Task to carry out: Could you filter the records below and keep only the lines with the word "after"?

Material for this exercise:
*-*-*

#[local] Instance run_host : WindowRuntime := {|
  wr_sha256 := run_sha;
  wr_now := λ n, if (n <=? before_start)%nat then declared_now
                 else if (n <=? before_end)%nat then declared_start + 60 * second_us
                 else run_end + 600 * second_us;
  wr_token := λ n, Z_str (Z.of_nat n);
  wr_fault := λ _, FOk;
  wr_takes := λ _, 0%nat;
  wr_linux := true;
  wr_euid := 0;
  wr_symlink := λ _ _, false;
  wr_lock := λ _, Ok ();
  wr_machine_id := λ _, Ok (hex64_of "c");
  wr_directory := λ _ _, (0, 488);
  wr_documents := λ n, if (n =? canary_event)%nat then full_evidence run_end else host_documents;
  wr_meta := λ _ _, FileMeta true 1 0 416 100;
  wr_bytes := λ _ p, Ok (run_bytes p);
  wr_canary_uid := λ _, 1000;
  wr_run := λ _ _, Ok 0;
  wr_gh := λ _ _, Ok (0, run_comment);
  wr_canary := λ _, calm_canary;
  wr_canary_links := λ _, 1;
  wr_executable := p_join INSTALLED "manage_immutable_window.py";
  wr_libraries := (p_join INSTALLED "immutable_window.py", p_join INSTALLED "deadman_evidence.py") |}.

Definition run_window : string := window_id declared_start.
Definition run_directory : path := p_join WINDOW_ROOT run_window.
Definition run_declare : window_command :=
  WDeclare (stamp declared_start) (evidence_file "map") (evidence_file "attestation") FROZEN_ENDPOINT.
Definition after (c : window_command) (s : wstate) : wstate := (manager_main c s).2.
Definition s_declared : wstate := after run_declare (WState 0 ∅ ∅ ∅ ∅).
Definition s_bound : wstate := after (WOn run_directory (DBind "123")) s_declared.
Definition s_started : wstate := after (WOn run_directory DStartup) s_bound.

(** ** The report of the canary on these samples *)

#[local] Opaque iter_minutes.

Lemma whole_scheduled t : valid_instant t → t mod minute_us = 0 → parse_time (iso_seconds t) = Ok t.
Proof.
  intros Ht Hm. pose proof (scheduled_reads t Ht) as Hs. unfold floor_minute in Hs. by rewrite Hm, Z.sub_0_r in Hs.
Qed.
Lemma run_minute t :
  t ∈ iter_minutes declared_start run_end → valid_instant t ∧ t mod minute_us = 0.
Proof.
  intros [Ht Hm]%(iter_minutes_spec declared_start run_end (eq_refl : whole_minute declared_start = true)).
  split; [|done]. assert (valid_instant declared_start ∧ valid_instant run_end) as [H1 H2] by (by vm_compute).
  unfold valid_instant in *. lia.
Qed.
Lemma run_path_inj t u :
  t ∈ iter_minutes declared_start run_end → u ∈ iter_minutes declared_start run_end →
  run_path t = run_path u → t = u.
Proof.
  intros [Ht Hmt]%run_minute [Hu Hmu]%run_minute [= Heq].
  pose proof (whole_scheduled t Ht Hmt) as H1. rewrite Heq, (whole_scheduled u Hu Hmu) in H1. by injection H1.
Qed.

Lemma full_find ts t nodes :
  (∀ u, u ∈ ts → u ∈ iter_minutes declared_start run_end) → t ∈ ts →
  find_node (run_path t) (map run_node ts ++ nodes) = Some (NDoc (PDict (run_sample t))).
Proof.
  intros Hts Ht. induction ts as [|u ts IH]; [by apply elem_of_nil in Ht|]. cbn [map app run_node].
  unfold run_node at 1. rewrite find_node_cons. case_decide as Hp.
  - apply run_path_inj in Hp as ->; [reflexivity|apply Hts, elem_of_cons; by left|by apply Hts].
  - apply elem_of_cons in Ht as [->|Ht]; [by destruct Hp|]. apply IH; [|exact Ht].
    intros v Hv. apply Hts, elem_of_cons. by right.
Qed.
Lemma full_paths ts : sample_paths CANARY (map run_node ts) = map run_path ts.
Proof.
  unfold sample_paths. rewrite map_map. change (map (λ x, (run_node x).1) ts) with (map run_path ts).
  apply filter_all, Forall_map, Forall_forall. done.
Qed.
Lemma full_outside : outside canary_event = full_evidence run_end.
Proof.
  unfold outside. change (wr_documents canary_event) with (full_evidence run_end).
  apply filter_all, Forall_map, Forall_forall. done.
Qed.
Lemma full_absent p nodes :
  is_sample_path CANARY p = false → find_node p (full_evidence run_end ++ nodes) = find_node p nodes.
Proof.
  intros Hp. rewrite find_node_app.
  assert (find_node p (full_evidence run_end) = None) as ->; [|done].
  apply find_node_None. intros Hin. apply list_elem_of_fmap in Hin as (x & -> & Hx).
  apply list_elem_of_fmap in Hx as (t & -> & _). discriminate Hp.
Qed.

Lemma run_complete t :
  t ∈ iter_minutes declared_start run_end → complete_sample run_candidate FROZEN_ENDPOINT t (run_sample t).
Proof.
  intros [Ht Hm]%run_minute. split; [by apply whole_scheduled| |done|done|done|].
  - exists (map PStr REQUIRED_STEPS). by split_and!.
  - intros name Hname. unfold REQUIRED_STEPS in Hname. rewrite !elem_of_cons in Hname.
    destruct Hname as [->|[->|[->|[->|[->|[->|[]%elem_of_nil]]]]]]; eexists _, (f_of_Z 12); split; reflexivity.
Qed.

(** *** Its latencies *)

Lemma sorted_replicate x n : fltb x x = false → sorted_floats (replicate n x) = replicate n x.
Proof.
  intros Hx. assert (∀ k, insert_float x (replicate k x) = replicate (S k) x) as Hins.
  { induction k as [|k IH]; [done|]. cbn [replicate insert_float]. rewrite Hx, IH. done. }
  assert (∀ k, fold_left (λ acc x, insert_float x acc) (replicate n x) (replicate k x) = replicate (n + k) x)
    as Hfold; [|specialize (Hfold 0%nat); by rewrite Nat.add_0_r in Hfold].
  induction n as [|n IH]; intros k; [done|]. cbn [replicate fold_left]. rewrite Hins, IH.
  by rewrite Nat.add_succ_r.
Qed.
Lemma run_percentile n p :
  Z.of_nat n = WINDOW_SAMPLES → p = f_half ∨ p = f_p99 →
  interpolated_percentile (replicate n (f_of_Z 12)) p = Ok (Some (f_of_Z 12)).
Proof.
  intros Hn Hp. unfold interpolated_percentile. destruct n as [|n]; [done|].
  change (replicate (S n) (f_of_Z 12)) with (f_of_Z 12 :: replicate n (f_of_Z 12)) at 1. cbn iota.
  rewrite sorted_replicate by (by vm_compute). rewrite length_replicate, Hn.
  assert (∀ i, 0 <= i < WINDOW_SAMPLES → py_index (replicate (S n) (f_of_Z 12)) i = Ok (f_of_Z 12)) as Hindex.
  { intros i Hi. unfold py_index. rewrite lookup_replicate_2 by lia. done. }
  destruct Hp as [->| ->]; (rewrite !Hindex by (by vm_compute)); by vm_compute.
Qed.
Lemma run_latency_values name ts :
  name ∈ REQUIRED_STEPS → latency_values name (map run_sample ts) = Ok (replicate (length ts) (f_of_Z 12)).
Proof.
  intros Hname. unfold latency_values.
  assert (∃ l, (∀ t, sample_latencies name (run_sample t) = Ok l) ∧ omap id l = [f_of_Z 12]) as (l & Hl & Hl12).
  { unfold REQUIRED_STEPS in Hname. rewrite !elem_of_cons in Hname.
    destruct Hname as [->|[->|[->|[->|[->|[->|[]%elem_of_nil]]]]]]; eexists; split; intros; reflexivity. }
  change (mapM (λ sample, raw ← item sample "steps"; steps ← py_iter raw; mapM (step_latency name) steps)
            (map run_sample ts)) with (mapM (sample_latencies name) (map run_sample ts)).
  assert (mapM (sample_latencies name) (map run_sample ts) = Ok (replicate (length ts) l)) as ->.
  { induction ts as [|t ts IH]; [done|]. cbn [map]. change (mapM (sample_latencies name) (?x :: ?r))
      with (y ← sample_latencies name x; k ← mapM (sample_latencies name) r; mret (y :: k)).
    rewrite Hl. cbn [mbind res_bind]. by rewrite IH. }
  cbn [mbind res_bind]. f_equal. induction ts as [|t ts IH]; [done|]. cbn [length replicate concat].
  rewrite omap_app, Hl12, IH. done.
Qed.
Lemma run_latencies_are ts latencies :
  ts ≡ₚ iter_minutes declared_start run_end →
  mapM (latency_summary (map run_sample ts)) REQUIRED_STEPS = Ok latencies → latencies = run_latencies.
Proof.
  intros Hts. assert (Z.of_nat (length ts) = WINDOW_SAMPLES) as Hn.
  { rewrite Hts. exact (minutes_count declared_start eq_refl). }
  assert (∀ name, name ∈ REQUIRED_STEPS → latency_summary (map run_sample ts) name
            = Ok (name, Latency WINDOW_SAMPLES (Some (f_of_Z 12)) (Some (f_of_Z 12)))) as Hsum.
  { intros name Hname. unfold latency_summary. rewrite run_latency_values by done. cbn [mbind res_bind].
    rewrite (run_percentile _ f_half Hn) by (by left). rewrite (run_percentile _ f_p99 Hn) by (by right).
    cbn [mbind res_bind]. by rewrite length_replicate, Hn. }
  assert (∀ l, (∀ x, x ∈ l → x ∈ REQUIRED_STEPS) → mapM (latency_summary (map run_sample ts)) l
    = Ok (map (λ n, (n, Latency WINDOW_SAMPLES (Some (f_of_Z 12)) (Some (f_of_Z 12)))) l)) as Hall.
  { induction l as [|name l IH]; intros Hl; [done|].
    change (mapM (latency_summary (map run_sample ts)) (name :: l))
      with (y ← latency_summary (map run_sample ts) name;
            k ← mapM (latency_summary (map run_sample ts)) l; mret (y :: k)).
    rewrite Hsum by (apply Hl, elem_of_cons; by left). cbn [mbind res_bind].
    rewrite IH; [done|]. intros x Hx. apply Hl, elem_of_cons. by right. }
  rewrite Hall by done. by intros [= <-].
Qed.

*-*-*

The completed task:
Definition after (c : window_command) (s : wstate) : wstate := (manager_main c s).2.
Definition s_declared : wstate := after run_declare (WState 0 ∅ ∅ ∅ ∅).
Definition s_bound : wstate := after (WOn run_directory (DBind "123")) s_declared.
Definition s_started : wstate := after (WOn run_directory DStartup) s_bound.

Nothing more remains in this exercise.